Curriculum Vitae and List of Publications of Dariusz Leszczynski

5G & Health with Dariusz Leszczynski

In 2020, the International Commission on Non-Ionizing Radiation Protection (ICNIRP) published updated safety guidelines for exposures to radio-frequency radiation (RF-EMF) emitted by wireless communication devices and networks, such as mobile phones or mobile phone base stations. This publication replaced the ICNIRP 1998 RF-EMF guidelines.

These guidelines, recommended by the World Health Organization, have been adopted by a majority of countries around the world, becoming part of their wireless regulatory framework. US uses IEEE/ICES and FCC guidelines, but seeks to “harmonize” with the ICNIRP guidelines.

Safety according to ICNIRP

The basic principle underlying these safety guidelines is that, according to ICNIRP, the only proven health-related effects induced by this kind of radiation exposure are those that occur when the temperature of human tissue is increased by more than 1 degree Celsius — the so-called thermal effects.

When the temperature of human tissue does not increase by more than 1 degree Celsius, the radiation is considered by ICNIRP to be harmless to human health. In their opinion, the level of radiation emitted by wireless devices meeting ICNIRP safety guidelines is insufficient to cause a health-affecting increase in temperature in human tissue. Furthermore, according to ICNIRP’s review of science, there are no proven effects occurring without such a temperature increase.

Given that ICNIRP considers that only thermal effects of radiation exposure can cause health effects, ICNIRP has designed safety guidelines to protect users from any thermal effects that could affect health. In ICNIRP’s opinion, prevention of thermal effects by the currently used safety limits is sufficient to protect the health of all users.

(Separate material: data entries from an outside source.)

Definition call (writes_first : bool) (now : Z) (authorization : string) (q : component_request) (sv : server F R L)
    : server F R L * reply :=
  match cut_prefix authorization "Bearer " with
  | None => (sv, unauthenticated "a key is required")
  | Some key =>
    if bool_decide (key = "") then (sv, unauthenticated "a key is required")
    else
      let hash := Hash key in
      match sv_table sv !! hash with
      | None => (sv, unauthenticated "the key opens no store")
      | Some e =>
        let '(l, ok) := lim_allow (limiter sv hash) now in
        let limiters := <[hash := l]> (sv_limiters sv) in
        if negb ok
        then (mkServer (sv_arbiter sv) (sv_table sv) limiters,
              Refused StatusTooMany "rate_limited" (Errorf "more than %d calls a second" [pretty RatePerSecond]) true)
        else
          match Resolve fuel e (sv_arbiter sv) with
          | (a, Err _) => (mkServer a (sv_table sv) limiters,
                           Refused StatusBadGateway "unavailable" (Sentinel "the store is not available") false)
          | (a, Ok ids) =>
              let '(s, r) := handle writes_first q ids e (a_fga a) in
              (mkServer (mkArbiter s (a_rec a) (a_loaded a) (a_ids a)) (sv_table sv) limiters,
               match r with inl answer => Answered answer | inr f => answerError f end)
          end
      end
  end.
End Call.

(** ** Lemmas *)

Lemma obind_inl {A B} (r : outcome A) (k : A → outcome B) b : obind r k = inl b ↔ ∃ a, r = inl a ∧ k a = inl b.
Proof. destruct r; simpl; [|split; [done|by intros (? & ? & _)]]. split; [eauto|]. by intros (? & [= <-] & ?). Qed.

Lemma writable_inl name i l :
  writable name i l = inl tt → Forall (λ t, isGroupTyped t = false ∧ field_ok (t_user t) ∧ field_ok (t_relation t) ∧ field_ok (t_object t)) l.
Proof.
  revert i. induction l as [|t l IH]; intros i; simpl; [constructor|].
  intros ([] & Hv & Hrest)%obind_inl. destruct (isGroupTyped t) eqn:Hg; [done|].
  constructor; [|by eapply IH]. split; [done|]. apply (valid_iff (nth_name name i)).
  unfold checked in Hv. destruct (valid _ t) as [[]|]; [done|done].
Qed.

Section Lemmas.
Context {F : Type} {HF : AppInstance F} {HFL : AppInstanceLaws F} {HQ : Questions F} {HQL : QuestionsLaws F}.

(** A component's write: refused and nothing done, or a transaction on its store of at
    most a hundred tuples, none a group's. *)
Lemma write_spec writes_first s ids b s' r :
  write writes_first s ids b = (s', r) →
  (s' = s ∧ ∃ f, r = inr f)
  ∨ ∃ req, b = Decoded req ∧ 1 ≤ length (wq_writes req) + length (wq_deletes req) ≤ MaxWriteTuples
      ∧ Forall (λ t, isGroupTyped t = false) (wq_writes req ++ wq_deletes req)
      ∧ elsewhere (si_store ids) s s'
      ∧ let c := default ∅ (ai_stores s !! si_store ids) in
        let c' := default ∅ (ai_stores s' !! si_store ids) in
        let done := (c ∖ list_to_set (wq_deletes req)) ∪ list_to_set (wq_writes req) in
        match r with inl _ => r = inl Written ∧ c' = done | inr _ => c' = c ∨ c' = done end.
Proof.
  unfold write. destruct (obind _ _) as [req|f] eqn:Hreq; [|intros [= <- <-]; left; eauto].
  apply obind_inl in Hreq as (req0 & Hb & Hreq). destruct (_ || _) eqn:Hn; [done|].
  rewrite orb_false_iff, !bool_decide_eq_false in Hn. apply obind_inl in Hreq as ([] & H1 & Hreq).
  apply obind_inl in Hreq as ([] & H2 & [= <-]).
  destruct (ask_write _ _ _ _ _) as [s1 r1] eqn:Hw. intros [= <- <-]. right. exists req0.
  assert (Forall (λ t, isGroupTyped t = false) (wq_writes req0) ∧ Forall (λ t, isGroupTyped t = false) (wq_deletes req0)) as [Hw1 Hw2].
  { destruct writes_first; apply writable_inl in H1, H2; split; eapply Forall_impl; try done; naive_solver. }
  split; [by destruct b; simplify_eq/=|]. split; [lia|]. split; [by apply Forall_app|].
  destruct r1 as [[]|f]; simpl; [by apply ask_write_ok in Hw as [? ?]|by apply ask_write_err in Hw].
Qed.

Lemma handle_elsewhere writes_first q ids e s : elsewhere (si_store ids) s (handle writes_first q ids e s).1.
Proof.
  destruct q; simpl; try done. destruct (write writes_first s ids b) as [s' r] eqn:Hw.
  apply write_spec in Hw as [[-> _]|(req & _ & _ & _ & He & _)]; done.
Qed.
End Lemmas.

(** A call of a key stays with the record and the store its entry names. *)
Lemma call_within {F R L} `{QuestionsLaws F} `{RecorderLaws R} `{Limiter L} fuel writes_first now authorization key e q
    (sv : server F R L) :
  cut_prefix authorization "Bearer " = Some key → sv_table sv !! Hash key = Some e →
  apart (sv_arbiter sv) →
  within (sv_arbiter sv) (recordKey e) (sv_arbiter (call fuel writes_first now authorization q sv).1).
Proof.
  intros Hkey He Ha. unfold call. rewrite Hkey, He.
  case_bool_decide; [by apply within_start|]. destruct (lim_allow _ now) as [l [|]]; simpl; [|by apply within_start].
  pose proof (Resolve_within fuel (sv_arbiter sv) (recordKey e) e eq_refl (sv_arbiter sv) (within_start _ _ Ha)) as Hr.
  destruct (Resolve fuel e (sv_arbiter sv)) as [a [ids|err]]; [|done]. destruct Hr as [(Hw & Hl & HU) Hown].
  pose proof (handle_elsewhere writes_first q ids e (a_fga a)) as Hh.
  destruct (handle writes_first q ids e (a_fga a)) as [s r]. destruct Hh as (Hu & _ & Hs). simpl in *.
  apply within_fga; [done|by rewrite Hu|]. intros x Hx Hno. apply Hs. intros ->. by destruct Hown.
Qed.

Lemma group_typed t name : t_user t = "group:" +:+ name ∨ t_object t = "group:" +:+ name → isGroupTyped t = true.
Proof. unfold isGroupTyped. intros [->| ->]; rewrite (has_prefix_app (groupType +:+ ":")); [done|apply orb_true_r]. Qed.

(** ** Properties *)

(** No request of a component says who is in a group or what a group may do: whatever
    it asks, and however OpenFGA answers, the tuples of its store whose user or object
    is a group are the same after as before; and a write that is answered is the
    whole transaction that was asked for, of one to a hundred tuples. *)
Theorem components_leave_groups_alone {F} `{QuestionsLaws F} writes_first q ids e (s s' : F) r :
  handle writes_first q ids e s = (s', r) →
  (∀ store t name, t_user t = "group:" +:+ name ∨ t_object t = "group:" +:+ name →
     t ∈ default ∅ (ai_stores s' !! store) ↔ t ∈ default ∅ (ai_stores s !! store))
  ∧ (∀ b, q = WriteTuples b → r = inl Written → ∃ req, b = Decoded req
     ∧ 1 ≤ length (wq_writes req) + length (wq_deletes req) ≤ MaxWriteTuples
     ∧ default ∅ (ai_stores s' !! si_store ids)
       = (default ∅ (ai_stores s !! si_store ids) ∖ list_to_set (wq_deletes req)) ∪ list_to_set (wq_writes req)).
Proof.
  intros Hh. destruct q as [| | | | |b|]; simpl in Hh; try by injection Hh as <- <-.
  apply write_spec in Hh as [[-> [f ->]]|(req & -> & Hn & Hg & He & Hw)]; [by split|].
  rewrite Forall_app, !Forall_forall in Hg. split.
  - intros store t name Ht%group_typed. destruct (decide (store = si_store ids)) as [->|Hne].
    + assert ((t ∉ wq_writes req) ∧ (t ∉ wq_deletes req)) as [? ?].
      { split; (intros Hin; apply Hg in Hin; congruence). }
      destruct r as [a|f]; [destruct Hw as [_ ->]; set_solver|]. destruct Hw as [->| ->]; set_solver.
    + destruct He as (_ & _ & ->); done.
  - intros b [= <-] ->. exists req. split_and!; [done|lia|lia|by apply Hw].
Qed.

(** C22: A call reaches the store of the key it carries and no other: whatever it asks,
    the record and the store of every component but the one the table gives the key
    are as they were, and a call with no key of the table changes nothing. *)
Theorem call_reaches_its_own_store_only {F R L} `{QuestionsLaws F} `{RecorderLaws R} `{Limiter L} fuel writes_first now
    authorization q (sv sv' : server F R L) r :
  apart (sv_arbiter sv) → call fuel writes_first now authorization q sv = (sv', r) →
  sv_table sv' = sv_table sv ∧ apart (sv_arbiter sv')
  ∧ ∀ k s, (∀ key e, authorization = "Bearer " +:+ key → sv_table sv !! Hash key = Some e → k ≠ recordKey e) →
      (names (sv_arbiter sv') k s ↔ names (sv_arbiter sv) k s)
      ∧ (names (sv_arbiter sv) k s →
         ai_stores (a_fga (sv_arbiter sv')) !! s = ai_stores (a_fga (sv_arbiter sv)) !! s).
Proof.
  intros Ha Hcall. assert (sv_table sv' = sv_table sv) as Ht.
  { revert Hcall. unfold call. destruct (cut_prefix _ _) as [key|]; [|by intros [= <- _]].
    destruct (bool_decide _); [by intros [= <- _]|]. destruct (sv_table sv !! _) as [e|]; [|by intros [= <- _]].
    destruct (lim_allow _ now) as [l [|]]; simpl; [|by intros [= <- _]].
    destruct (Resolve _ _ _) as [a [ids|err]]; [|by intros [= <- _]].
    destruct (handle _ _ _ _ _) as [s o]. by intros [= <- _]. }
  split; [done|]. destruct (cut_prefix authorization "Bearer ") as [key|] eqn:Hkey.
  2: { unfold call in Hcall. rewrite Hkey in Hcall. by injection Hcall as <- _. }
  destruct (sv_table sv !! Hash key) as [e|] eqn:He.
  2: { unfold call in Hcall. rewrite Hkey, He in Hcall. destruct (bool_decide _); by injection Hcall as <- _. }
  pose proof (call_within fuel writes_first now authorization key e q sv Hkey He Ha) as Hw. rewrite Hcall in Hw. simpl in Hw.
  split; [by eapply within_apart|]. intros k s Hk.
  apply (within_spared (λ k, k = recordKey e) (recordKey e)); [done|done|done|].
  apply cut_prefix_Some in Hkey. by eapply Hk.
Qed.

(** ** A server in memory *)

Module ServerExample.
(** A user holds what is written for them, here or in the question. *)
Definition has (s : Toy.fga) (store : string) (t : tuple) (ctx : list tuple) : bool :=
  bool_decide (t ∈ default ∅ (Toy.tf_stores s !! store)) || bool_decide (t ∈ ctx).

Definition transaction (s : Toy.fga) (store : string) (writes deletes : list tuple) : Toy.fga * outcome unit :=
  match Toy.tf_stores s !! store with
  | None => (s, inr (FromOpenFGA 404 "store not found"))
  | Some c => (Toy.mkFga (<[store := (c ∖ list_to_set deletes) ∪ list_to_set writes]> (Toy.tf_stores s))
                 (Toy.tf_handed s) (Toy.tf_models s) (Toy.tf_budget s), inl tt)
  end.

#[export] Instance questions : Questions Toy.fga := {|
  ask_check s store _ t ctx := inl (has s store t ctx);
  ask_batch s store _ checks := inl (list_to_map ((λ q, (q.1, (has s store q.2.1 q.2.2, None))) <$> checks));
  ask_list_objects s store _ user relation type _ :=
    inl (Some (t_object <$> filter (λ t, matches (Tuple user relation (type +:+ ":")) t = true)
                              (elements (default ∅ (Toy.tf_stores s !! store)))));
  ask_list_users s store _ object relation _ _ := inl [];
  ask_read s store _ _ f := inl (filter (λ t, matches (default (Tuple "" "" "") f) t = true)
                                   (elements (default ∅ (Toy.tf_stores s !! store))), "");
  ask_write s store _ writes deletes := transaction s store writes deletes;
  render_model m := Ok m |}.

#[export] Program Instance questions_laws : QuestionsLaws Toy.fga.
Next Obligation.
  intros s store mdl writes deletes s'. simpl. unfold transaction.
  destruct (Toy.tf_stores s !! store) as [c|] eqn:Hc; [|done]. intros [= <-]. unfold elsewhere. simpl.
  assert (dom (<[store := (c ∖ list_to_set deletes) ∪ list_to_set writes]> (Toy.tf_stores s)) = dom (Toy.tf_stores s)) as Hd.
  { rewrite dom_insert_L. apply elem_of_dom_2 in Hc. set_solver. }
  unfold Toy.tf_used. simpl. rewrite Hd, lookup_insert_eq. split_and!; [done|done| |done].
  intros k Hk. by rewrite lookup_insert_ne.
Qed.
Next Obligation.
  intros s store mdl writes deletes s' f. simpl. unfold transaction.
  destruct (Toy.tf_stores s !! store) eqn:Hs; [done|]. intros [= <- _]. split; [done|left]. by rewrite Hs.
Qed.
(** [pa_review] is [None] without an API server to ask. *)
Record PlatformAuth := mkAuth { pa_caller : string; pa_review : option Cache }.

Definition admit_ (auth : option PlatformAuth) (now : Z) (answer : result (option review)) (header : string)
    : option PlatformAuth * option fault :=
  let required := (auth, Some (Refusal StatusUnauthorized "unauthenticated" (Sentinel "the platform's token is required"))) in
  match auth, cut_prefix header "Bearer " with
  | Some (mkAuth caller (Some cache)), Some token =>
      if bool_decide (caller = "") || bool_decide (token = "") then required
      else
        let '(cache', r) := Identify cache now answer token in
        (Some (mkAuth caller (Some cache')),
         match r with
         | Err e =>
             if errors_Is e "the token is not a valid ServiceAccount token for this audience"
             then Some (Refusal StatusUnauthorized "unauthenticated" (Sentinel "not a token for this path"))
             else Some (Refusal StatusServiceUnavailable "unavailable" (Sentinel "the token could not be reviewed"))
         | Ok username =>
             if bool_decide (username = caller) then None
             else Some (Refusal StatusForbidden "forbidden" (Sentinel "only the platform may use this path"))
         end)
  | _, _ => required
  end.

(** ** Requests *)

Record MembershipsRequest := mkMemberships {
  ms_tenant : string; ms_realm : string; ms_subject : string; ms_groups : list string }.
Record GroupDeletedRequest := mkGroupDeleted { gd_tenant : string; gd_realm : string; gd_group : string }.
Record StoreExport := mkExport { se_model : string; se_tuples : list tuple }.

(** The entries a realm's memberships reach. *)
Definition mirrors (table : gmap string Entry) (tenant realm : string) : list Entry :=
  filter (λ e, e_tenant e = tenant ∧ e_realm e = realm ∧ e_mirror e = true) (map_to_list table).*2.

(** The groups of a person that are mirrored. *)
Definition wanted (realm : string) (groups : list string) : gset string :=
  list_to_set (omap (λ g, match GroupObject realm g with Ok obj => Some obj | Err _ => None end) groups).
(* ================================================================== *)
(** * The two sign conventions *)
(* ================================================================== *)

Module SignFacts.
Import Js.

Lemma shr_1_nonneg (mrs : shr_record) :
  0 <= shr_m mrs -> 0 <= shr_m (shr_1 mrs).
Proof.
  destruct mrs as [m r s]. cbn [shr_m].
  destruct m as [| [p | p |] | p]; cbn; lia.
Qed.

Lemma iter_pos_invariant {A : Type} (P : A -> Prop) (f : A -> A) :
  (forall x, P x -> P (f x)) ->
  forall (n : positive) (x : A), P x -> P (iter_pos f n x).
Proof.
  intros Hf. induction n as [n IH | n IH |]; intros x Hx; cbn.
  - apply IH, IH, Hf, Hx.
  - apply IH, IH, Hx.
  - apply Hf, Hx.
Qed.

Lemma shr_fexp_nonneg (m e : Z) (l : location) :
  0 <= m -> 0 <= shr_m (fst (shr_fexp prec emax m e l)).
Proof.
  intros Hm. unfold shr_fexp, shr.
  assert (H0 : 0 <= shr_m (shr_record_of_loc m l)).
  { destruct l as [| []]; exact Hm. }
  destruct (fexp prec emax (Zdigits2 m + e) - e) as [| p | p];
    cbn [fst]; try exact H0.
  apply (iter_pos_invariant (fun mrs => 0 <= shr_m mrs));
    [apply shr_1_nonneg | exact H0].
Qed.

Lemma round_nearest_even_nonneg (m : Z) (l : location) :
  0 <= m -> 0 <= round_nearest_even m l.
Proof.
  intros Hm. destruct l as [| []]; cbn; try lia.
  destruct (Z.even m); lia.
Qed.

(** Rounding a non-negative mantissa gives a zero or a number of the
    sign asked for. *)
Lemma binary_round_aux_sign (sx : bool) (mx ex : Z) (lx : location) :
  0 <= mx ->
  Shape.signOrZero sx (binary_round_aux prec emax sx mx ex lx) = true.
Proof.
  intros Hm. unfold binary_round_aux.
  pose proof (shr_fexp_nonneg mx ex lx Hm) as H1.
  destruct (shr_fexp prec emax mx ex lx) as [mrs' e']. cbn [fst] in H1.
  pose proof (shr_fexp_nonneg
                (round_nearest_even (shr_m mrs') (loc_of_shr_record mrs'))
                e' loc_Exact
                (round_nearest_even_nonneg _ _ H1)) as H2.
  destruct (shr_fexp prec emax _ e' loc_Exact) as [mrs'' e'']. cbn [fst] in H2.
  destruct (shr_m mrs'') as [| p | p]; [reflexivity | | lia].
  destruct (e'' <=? emax - prec); cbn; apply Bool.eqb_reflx.
Qed.

Lemma mul_sign_right (sx sy : bool) (x : number) (my : positive) (ey : Z) :
  Shape.signOrZero sx x = true ->
  Shape.signOrZero (xorb sx sy) (mul x (S754_finite sy my ey)) = true.
Proof.
  destruct x as [s | s | | s m e]; cbn [Shape.signOrZero mul SFmul];
    try discriminate; try reflexivity.
  - intros H. apply Bool.eqb_prop in H. subst. apply Bool.eqb_reflx.
  - intros H. apply Bool.eqb_prop in H. subst.
    apply binary_round_aux_sign. lia.
Qed.

Lemma mul_sign_left (sx sy : bool) (mx : positive) (ex : Z) (y : number) :
  Shape.signOrZero sy y = true ->
  Shape.signOrZero (xorb sx sy) (mul (S754_finite sx mx ex) y) = true.
Proof.
  destruct y as [s | s | | s m e]; cbn [Shape.signOrZero mul SFmul];
    try discriminate; try reflexivity.
  - intros H. apply Bool.eqb_prop in H. subst. apply Bool.eqb_reflx.
  - intros H. apply Bool.eqb_prop in H. subst.
    apply binary_round_aux_sign. lia.
Qed.

Lemma ofZ_sign (z : Z) :
  Shape.signOrZero (z <? 0) (ofZ z) = true.
Proof.
  unfold ofZ, dyadic, binary_normalize.
  destruct z as [| p | p]; [reflexivity | |];
    unfold binary_round;
    destruct (shl_align _ _ _) as [mz ez];
    apply binary_round_aux_sign; lia.
Qed.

However, there is a long list of experimentally-observed biological effects in animals or in cells grown in the laboratory, that have been induced by exposures to wireless radiation at levels well below the current exposure limits set by ICNIRP. Scientists are concerned that if such non-thermal effects were to occur in users, they might lead to health effects.

According to ICNIRP’s understanding of science, these non-thermal effects should not be happening. However, unless all scientists observing non-thermal effects are hallucinating, there is something wrong with ICNIRP’s evaluation of the scientific evidence.

ICNIRP’s guidelines, in addition to being set to prevent only thermal effects, are also based only on short-term, acute exposures (from minutes to hours). The guidelines do not provide information on whether they will be protective for continuous and long-term exposures, those lasting from months to decades. Thus, while there is available published research on the acute effects, those that occur during or shortly after exposure, there is very little research on long-term chronic exposures. This suggests that applying ICNIRP guidelines to long-term exposures is based on an assumption of safety and not on the scientific evidence.

The ICNIRP guidelines are also being promoted as protective for all users, no matter their age or health status. ICNIRP claims that whether it be the growing and developing body of a small child, the ailing body of an old person with chronic or potentially lethal diseases, or the robust body of a young and healthy adult — all are equally protected.